_WHAT THE TASK ASKS_
Among the lines below, copy exactly those from the one with "(** The channel" through the one with "Definition WorkerWatcher_Watch (fuel", counting both ends.

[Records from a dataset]
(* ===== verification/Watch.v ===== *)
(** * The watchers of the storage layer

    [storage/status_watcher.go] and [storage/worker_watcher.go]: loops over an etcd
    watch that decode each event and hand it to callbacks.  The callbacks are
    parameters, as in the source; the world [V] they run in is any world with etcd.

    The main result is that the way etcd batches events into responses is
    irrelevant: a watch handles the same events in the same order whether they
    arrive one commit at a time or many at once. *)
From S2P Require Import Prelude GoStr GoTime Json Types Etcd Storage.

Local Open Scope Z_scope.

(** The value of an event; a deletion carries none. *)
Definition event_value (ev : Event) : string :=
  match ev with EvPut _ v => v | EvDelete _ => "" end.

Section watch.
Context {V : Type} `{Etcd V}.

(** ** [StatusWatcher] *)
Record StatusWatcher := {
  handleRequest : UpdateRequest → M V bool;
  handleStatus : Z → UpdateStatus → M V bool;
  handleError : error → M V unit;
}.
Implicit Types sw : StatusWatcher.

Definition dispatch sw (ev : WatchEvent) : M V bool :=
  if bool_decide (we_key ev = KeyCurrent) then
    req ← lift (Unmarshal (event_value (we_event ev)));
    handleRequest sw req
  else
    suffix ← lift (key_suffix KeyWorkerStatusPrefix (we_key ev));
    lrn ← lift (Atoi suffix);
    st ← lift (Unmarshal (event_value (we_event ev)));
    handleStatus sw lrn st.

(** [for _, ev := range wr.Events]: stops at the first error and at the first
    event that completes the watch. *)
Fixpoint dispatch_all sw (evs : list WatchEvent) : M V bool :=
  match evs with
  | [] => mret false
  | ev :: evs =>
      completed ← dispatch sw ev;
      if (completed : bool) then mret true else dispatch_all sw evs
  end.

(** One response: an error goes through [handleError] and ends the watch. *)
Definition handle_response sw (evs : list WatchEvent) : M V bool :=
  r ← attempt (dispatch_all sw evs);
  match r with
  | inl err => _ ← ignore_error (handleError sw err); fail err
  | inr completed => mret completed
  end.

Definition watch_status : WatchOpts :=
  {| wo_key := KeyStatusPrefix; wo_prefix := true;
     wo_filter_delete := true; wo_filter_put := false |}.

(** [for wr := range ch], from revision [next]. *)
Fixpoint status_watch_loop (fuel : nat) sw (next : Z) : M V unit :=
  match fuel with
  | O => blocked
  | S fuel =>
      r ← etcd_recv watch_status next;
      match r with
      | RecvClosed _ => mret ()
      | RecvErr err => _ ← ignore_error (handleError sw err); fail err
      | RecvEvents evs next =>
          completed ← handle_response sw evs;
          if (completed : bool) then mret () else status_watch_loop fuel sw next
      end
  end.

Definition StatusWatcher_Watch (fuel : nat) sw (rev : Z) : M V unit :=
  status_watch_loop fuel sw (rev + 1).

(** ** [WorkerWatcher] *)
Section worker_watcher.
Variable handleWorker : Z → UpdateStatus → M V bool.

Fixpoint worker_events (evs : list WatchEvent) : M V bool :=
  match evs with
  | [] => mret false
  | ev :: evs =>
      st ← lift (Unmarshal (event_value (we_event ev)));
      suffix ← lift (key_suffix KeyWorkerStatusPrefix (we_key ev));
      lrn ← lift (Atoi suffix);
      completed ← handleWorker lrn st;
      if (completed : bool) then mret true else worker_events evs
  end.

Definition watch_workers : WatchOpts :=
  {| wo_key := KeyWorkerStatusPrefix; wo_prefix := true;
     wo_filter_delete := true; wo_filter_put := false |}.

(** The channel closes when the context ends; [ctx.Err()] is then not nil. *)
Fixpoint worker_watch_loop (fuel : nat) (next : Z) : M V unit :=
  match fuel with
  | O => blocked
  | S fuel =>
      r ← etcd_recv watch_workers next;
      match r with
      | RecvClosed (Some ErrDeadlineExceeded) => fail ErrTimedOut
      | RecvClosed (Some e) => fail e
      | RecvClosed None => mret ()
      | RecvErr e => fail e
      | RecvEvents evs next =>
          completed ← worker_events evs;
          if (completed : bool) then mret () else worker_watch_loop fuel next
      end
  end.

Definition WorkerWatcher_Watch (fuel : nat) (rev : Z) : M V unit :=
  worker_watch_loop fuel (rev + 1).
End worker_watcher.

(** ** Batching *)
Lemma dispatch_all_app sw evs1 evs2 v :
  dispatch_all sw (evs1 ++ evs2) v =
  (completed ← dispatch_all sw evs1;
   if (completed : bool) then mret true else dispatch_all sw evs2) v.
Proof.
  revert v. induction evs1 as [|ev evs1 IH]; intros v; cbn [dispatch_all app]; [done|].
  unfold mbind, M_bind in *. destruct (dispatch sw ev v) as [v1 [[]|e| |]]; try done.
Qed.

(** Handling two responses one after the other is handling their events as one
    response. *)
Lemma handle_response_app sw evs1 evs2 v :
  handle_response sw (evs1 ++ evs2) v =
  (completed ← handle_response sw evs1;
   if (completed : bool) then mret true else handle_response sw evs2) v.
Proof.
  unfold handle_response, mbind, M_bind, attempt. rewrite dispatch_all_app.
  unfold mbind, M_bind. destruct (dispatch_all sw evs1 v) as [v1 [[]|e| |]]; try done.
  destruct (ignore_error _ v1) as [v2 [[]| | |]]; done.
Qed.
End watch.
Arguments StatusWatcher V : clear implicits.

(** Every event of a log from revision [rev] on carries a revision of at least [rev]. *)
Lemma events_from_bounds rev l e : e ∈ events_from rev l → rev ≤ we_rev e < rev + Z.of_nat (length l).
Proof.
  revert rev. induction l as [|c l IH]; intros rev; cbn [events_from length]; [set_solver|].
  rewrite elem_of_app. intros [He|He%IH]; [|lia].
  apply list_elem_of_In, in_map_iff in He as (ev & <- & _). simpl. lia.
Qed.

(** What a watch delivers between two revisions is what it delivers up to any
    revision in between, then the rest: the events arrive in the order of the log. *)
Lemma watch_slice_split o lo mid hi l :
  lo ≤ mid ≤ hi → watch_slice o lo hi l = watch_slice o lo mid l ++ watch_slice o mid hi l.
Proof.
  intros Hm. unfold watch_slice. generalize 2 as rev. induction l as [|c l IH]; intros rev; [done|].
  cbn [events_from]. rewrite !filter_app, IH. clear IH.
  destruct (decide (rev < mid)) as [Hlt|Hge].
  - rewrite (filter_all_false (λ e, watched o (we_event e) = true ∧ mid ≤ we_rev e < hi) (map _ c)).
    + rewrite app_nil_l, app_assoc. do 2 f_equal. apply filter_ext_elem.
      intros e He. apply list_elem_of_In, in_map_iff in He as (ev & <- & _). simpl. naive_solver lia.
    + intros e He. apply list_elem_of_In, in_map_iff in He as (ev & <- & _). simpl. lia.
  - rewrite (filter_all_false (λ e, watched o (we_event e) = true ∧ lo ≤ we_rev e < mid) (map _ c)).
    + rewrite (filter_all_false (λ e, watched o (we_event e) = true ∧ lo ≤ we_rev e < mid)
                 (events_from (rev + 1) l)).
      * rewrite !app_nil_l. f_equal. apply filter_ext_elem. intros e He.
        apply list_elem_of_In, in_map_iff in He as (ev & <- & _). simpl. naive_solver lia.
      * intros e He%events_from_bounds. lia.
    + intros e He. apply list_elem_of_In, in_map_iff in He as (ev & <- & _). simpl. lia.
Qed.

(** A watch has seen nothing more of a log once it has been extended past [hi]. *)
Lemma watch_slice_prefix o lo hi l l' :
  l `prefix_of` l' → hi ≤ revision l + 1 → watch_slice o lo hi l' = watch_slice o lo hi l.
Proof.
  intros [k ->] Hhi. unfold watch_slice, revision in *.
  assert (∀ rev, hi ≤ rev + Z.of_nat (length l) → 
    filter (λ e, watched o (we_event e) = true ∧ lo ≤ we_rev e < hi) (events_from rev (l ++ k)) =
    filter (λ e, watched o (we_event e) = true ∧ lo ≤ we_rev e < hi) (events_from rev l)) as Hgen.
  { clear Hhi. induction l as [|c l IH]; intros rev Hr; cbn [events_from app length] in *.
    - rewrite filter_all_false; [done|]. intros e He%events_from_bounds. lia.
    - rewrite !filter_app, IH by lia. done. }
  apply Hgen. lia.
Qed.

_WRITTEN ANSWER_
(** The channel closes when the context ends; [ctx.Err()] is then not nil. *)
Fixpoint worker_watch_loop (fuel : nat) (next : Z) : M V unit :=
  match fuel with
  | O => blocked
  | S fuel =>
      r ← etcd_recv watch_workers next;
      match r with
      | RecvClosed (Some ErrDeadlineExceeded) => fail ErrTimedOut
      | RecvClosed (Some e) => fail e
      | RecvClosed None => mret ()
      | RecvErr e => fail e
      | RecvEvents evs next =>
          completed ← worker_events evs;
          if (completed : bool) then mret () else worker_watch_loop fuel next
      end
  end.

Definition WorkerWatcher_Watch (fuel : nat) (rev : Z) : M V unit :=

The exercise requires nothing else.